• WORK ITEM:
For the material below, return exactly the lines starting at the one holding "(** [Run]; the" and ending at the one holding "Definition initial : Bot := mkBot ∅ false [].", counting both as part of the range.

_ _ _ _ _ _ _

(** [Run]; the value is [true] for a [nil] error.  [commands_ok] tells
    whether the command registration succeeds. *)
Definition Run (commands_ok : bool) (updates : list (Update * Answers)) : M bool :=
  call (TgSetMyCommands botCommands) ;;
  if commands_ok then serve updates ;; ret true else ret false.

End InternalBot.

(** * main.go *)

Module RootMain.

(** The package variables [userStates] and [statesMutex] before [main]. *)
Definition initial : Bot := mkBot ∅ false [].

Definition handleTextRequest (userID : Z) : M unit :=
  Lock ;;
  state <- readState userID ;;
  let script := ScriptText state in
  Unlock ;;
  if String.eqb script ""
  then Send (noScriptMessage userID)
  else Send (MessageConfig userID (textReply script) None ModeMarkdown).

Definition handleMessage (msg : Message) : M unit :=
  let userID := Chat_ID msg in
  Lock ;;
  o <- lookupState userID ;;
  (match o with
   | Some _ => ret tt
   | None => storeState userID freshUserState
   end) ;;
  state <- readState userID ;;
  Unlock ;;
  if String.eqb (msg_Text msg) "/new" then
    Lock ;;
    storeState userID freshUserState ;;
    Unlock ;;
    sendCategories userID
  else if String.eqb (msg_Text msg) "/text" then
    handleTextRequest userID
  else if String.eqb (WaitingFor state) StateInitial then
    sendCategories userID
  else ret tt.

_ _ _ _ _ _ _

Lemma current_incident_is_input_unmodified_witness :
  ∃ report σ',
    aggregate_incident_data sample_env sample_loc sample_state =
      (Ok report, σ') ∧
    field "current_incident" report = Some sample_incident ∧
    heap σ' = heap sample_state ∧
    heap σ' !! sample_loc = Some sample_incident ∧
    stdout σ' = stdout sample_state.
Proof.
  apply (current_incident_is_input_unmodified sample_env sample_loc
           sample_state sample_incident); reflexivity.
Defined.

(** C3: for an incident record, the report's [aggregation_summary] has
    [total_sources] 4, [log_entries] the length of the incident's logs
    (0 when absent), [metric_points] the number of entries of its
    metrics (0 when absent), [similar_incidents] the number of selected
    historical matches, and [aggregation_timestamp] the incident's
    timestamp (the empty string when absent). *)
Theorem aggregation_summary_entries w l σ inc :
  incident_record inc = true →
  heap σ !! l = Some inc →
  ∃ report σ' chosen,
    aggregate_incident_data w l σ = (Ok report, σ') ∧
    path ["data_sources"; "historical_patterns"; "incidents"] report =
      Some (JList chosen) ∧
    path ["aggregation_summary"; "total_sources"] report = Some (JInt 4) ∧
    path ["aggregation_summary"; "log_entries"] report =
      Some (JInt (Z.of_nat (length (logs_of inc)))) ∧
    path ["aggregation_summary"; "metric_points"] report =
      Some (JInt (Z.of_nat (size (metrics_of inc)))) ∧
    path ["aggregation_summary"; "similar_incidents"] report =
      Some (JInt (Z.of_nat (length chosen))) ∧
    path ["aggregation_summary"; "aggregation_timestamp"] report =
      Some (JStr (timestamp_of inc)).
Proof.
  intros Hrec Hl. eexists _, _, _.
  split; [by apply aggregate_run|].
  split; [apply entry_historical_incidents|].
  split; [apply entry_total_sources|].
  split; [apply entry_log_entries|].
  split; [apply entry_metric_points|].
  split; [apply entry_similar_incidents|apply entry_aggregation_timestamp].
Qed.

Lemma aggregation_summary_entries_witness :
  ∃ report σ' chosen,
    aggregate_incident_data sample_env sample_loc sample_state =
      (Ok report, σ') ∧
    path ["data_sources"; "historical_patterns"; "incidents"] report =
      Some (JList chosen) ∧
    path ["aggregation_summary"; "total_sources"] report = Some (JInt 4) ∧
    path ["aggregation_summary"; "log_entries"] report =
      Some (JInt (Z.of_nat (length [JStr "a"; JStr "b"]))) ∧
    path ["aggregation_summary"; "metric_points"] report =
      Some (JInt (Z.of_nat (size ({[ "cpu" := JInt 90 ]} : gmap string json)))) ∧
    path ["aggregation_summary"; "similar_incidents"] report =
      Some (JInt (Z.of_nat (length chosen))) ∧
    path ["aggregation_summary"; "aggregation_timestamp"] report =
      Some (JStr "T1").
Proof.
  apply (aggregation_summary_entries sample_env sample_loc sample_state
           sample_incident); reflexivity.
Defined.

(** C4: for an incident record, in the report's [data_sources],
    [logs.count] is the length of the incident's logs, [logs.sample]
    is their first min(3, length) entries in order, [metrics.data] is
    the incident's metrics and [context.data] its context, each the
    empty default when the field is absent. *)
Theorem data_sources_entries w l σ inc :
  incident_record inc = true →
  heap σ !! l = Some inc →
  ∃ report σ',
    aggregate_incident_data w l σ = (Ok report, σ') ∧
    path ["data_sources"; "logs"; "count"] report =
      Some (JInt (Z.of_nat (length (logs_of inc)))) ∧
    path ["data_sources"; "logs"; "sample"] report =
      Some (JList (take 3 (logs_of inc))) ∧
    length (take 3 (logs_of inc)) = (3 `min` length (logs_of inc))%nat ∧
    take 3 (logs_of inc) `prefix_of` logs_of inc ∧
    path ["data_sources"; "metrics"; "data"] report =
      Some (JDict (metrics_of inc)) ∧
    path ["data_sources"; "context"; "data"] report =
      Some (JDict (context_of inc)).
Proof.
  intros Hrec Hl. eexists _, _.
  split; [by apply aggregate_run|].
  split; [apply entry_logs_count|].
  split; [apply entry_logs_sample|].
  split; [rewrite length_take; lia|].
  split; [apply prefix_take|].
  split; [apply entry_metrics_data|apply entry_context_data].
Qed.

_ _ _ _ _ _ _

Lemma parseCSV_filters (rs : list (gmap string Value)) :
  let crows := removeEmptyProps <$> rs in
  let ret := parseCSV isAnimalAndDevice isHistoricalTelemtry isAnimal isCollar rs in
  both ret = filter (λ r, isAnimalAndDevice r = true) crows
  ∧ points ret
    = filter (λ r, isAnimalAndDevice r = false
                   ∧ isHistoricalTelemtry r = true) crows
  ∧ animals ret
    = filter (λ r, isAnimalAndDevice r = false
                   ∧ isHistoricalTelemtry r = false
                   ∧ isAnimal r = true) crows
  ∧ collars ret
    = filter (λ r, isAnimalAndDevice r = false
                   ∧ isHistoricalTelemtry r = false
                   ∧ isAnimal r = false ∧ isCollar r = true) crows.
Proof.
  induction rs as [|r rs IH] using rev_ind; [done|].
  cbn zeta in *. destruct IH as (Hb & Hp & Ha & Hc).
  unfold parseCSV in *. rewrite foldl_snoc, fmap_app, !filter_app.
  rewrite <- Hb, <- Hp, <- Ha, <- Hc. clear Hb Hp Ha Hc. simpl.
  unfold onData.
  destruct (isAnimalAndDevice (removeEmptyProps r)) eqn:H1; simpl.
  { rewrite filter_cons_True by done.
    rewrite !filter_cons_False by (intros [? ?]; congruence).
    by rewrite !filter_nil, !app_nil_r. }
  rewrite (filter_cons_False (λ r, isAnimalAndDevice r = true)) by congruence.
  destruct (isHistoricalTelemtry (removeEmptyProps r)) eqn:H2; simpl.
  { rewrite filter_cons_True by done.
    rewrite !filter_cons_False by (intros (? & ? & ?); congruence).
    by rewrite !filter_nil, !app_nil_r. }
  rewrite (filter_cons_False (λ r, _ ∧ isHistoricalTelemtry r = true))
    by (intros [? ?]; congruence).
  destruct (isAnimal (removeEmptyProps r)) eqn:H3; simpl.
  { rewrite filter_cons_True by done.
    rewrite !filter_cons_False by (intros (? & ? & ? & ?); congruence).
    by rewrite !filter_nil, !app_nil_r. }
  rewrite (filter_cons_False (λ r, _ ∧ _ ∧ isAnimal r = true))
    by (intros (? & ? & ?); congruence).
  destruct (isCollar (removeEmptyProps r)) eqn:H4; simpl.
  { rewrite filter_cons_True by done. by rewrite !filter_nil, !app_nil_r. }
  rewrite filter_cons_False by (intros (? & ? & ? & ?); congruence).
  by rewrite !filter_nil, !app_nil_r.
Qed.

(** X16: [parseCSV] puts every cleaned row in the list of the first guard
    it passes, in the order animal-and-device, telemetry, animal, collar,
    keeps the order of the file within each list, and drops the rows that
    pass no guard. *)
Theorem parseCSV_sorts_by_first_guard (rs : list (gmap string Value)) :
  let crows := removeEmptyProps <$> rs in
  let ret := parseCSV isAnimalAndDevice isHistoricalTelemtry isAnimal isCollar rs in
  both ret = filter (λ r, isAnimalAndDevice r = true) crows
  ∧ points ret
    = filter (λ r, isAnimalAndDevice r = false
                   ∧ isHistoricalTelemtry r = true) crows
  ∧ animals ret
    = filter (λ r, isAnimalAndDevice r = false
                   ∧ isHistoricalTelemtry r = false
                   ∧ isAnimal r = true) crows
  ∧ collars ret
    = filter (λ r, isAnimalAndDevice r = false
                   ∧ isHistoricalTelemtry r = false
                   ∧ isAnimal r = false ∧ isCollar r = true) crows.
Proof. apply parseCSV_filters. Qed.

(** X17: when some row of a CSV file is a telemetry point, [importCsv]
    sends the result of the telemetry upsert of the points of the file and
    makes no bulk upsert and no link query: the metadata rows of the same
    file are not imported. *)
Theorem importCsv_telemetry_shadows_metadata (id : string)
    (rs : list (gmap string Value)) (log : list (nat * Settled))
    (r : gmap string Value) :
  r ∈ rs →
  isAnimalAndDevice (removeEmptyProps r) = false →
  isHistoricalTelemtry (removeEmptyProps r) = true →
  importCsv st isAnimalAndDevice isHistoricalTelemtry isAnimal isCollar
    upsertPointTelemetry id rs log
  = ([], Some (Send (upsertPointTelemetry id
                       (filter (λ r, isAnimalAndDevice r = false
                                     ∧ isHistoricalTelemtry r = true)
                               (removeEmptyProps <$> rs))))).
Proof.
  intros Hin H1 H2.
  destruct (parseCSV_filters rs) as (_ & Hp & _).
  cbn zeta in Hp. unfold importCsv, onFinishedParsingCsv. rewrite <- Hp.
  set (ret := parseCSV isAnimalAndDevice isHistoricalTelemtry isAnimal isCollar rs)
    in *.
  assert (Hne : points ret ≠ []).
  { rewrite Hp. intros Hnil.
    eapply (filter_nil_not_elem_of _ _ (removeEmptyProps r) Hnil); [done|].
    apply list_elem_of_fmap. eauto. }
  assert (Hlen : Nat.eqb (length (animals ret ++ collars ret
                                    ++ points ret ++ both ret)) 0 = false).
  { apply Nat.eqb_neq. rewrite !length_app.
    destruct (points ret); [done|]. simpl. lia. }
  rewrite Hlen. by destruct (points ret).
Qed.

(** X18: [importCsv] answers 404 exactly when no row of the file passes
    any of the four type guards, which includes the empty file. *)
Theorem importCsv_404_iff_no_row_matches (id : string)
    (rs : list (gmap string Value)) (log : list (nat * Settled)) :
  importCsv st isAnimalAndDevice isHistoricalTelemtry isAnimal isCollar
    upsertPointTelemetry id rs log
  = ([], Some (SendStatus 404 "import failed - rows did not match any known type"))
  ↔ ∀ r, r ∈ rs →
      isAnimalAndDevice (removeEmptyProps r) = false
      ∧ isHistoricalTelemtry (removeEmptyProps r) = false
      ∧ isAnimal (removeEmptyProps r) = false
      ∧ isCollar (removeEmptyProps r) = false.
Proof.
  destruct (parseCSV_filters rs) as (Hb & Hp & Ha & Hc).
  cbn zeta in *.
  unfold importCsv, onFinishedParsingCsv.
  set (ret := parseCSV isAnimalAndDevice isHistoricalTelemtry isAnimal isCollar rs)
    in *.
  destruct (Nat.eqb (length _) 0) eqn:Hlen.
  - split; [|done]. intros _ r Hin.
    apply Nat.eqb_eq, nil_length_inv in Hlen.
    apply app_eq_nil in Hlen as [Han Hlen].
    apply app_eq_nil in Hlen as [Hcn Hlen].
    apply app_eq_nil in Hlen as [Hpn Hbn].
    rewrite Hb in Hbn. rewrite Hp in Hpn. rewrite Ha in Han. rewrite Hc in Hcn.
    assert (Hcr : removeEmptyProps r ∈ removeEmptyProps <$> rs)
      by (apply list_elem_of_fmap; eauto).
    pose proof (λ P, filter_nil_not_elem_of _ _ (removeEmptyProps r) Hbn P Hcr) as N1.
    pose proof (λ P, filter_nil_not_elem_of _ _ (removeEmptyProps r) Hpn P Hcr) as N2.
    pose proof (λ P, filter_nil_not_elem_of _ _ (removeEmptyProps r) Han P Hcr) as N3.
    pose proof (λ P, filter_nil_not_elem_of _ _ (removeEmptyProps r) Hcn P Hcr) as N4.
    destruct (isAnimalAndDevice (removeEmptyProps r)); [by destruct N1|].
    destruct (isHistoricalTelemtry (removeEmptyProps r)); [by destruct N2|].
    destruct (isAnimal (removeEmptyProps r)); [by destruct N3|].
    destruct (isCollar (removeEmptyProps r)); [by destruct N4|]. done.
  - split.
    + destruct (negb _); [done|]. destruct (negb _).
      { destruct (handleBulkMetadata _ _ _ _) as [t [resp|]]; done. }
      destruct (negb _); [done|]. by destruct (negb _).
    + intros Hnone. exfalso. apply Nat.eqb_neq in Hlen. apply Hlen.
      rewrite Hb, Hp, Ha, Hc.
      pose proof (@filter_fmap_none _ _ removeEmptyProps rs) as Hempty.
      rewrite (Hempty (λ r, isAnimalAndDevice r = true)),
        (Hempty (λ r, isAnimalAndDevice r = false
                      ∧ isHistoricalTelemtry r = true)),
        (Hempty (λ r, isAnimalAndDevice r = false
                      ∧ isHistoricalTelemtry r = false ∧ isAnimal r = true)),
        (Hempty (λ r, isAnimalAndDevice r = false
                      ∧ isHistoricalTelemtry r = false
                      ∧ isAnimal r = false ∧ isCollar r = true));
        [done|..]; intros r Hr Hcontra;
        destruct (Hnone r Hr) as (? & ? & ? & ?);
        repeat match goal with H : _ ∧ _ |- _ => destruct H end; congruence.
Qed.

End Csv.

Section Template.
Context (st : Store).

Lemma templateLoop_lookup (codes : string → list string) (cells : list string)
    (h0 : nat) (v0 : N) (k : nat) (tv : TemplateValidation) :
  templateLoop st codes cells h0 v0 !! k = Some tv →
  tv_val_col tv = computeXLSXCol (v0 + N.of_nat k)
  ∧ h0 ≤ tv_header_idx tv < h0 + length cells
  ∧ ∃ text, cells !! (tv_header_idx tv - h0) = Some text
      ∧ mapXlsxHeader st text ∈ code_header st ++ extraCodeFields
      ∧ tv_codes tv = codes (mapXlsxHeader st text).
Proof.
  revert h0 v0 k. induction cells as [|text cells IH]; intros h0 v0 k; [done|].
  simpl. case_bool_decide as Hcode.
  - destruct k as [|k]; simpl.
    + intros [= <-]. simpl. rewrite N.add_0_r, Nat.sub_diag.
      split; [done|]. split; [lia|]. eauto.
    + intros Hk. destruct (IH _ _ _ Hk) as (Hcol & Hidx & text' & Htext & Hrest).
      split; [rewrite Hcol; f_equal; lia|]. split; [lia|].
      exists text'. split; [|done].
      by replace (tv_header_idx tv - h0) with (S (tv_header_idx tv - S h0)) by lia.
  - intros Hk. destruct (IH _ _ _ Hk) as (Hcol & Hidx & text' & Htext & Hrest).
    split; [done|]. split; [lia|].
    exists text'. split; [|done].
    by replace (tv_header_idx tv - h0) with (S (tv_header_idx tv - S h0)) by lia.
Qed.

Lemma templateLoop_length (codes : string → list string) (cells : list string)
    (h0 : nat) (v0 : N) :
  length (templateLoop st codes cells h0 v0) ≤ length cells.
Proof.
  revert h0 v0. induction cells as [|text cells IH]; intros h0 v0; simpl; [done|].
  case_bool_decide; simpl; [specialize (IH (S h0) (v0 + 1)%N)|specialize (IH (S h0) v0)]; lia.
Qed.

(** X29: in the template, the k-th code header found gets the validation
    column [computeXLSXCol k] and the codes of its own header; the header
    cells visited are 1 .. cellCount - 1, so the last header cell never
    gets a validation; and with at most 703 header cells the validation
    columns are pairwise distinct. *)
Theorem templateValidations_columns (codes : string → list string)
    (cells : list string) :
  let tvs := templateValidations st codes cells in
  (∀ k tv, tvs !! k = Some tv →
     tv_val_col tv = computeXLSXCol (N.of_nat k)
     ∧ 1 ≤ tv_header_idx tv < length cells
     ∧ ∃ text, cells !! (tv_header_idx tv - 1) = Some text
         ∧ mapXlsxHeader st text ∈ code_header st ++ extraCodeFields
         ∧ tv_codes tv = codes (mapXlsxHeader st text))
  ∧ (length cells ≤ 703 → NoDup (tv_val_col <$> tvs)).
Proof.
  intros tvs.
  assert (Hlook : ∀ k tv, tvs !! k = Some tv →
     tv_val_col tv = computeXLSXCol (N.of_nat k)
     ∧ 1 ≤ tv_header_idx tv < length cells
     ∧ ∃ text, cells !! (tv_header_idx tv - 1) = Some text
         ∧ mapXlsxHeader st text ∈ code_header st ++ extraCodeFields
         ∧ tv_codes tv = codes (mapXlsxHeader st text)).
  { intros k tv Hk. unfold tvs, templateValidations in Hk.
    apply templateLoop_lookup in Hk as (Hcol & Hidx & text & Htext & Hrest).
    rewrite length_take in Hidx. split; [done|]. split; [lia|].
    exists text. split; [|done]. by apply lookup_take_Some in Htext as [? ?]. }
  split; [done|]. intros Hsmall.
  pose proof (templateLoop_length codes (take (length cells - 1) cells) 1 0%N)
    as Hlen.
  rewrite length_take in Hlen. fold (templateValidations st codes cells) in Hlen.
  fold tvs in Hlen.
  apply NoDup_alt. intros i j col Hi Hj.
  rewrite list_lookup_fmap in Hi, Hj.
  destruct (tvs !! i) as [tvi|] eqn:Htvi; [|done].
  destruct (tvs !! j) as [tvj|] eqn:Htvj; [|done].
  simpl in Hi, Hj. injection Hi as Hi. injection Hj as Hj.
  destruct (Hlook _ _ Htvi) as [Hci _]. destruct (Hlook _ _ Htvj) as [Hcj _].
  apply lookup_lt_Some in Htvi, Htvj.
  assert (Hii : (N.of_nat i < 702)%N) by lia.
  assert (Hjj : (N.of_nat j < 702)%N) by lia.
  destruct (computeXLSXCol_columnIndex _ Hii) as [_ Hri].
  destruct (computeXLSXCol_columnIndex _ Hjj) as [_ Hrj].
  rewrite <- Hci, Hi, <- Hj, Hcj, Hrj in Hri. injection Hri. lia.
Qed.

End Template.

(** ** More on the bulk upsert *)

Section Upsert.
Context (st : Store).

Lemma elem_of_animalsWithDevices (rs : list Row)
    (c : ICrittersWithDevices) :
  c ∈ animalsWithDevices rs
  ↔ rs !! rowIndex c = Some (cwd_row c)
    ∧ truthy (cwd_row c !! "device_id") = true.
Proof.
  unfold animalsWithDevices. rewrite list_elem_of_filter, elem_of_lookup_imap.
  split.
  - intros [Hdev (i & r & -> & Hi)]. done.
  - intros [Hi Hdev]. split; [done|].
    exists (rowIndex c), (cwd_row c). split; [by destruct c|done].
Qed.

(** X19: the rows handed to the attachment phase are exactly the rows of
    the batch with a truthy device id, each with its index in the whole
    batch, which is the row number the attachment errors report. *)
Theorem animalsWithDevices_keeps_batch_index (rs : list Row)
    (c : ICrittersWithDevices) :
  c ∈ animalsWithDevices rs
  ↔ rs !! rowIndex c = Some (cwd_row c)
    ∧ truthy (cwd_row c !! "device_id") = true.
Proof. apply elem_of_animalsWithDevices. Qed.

_ _ _ _ _ _ _

• ANSWER TO THE EXERCISE:
(** [Run]; the value is [true] for a [nil] error.  [commands_ok] tells
    whether the command registration succeeds. *)
Definition Run (commands_ok : bool) (updates : list (Update * Answers)) : M bool :=
  call (TgSetMyCommands botCommands) ;;
  if commands_ok then serve updates ;; ret true else ret false.

End InternalBot.

(** * main.go *)

Module RootMain.

(** The package variables [userStates] and [statesMutex] before [main]. *)
Definition initial : Bot := mkBot ∅ false [].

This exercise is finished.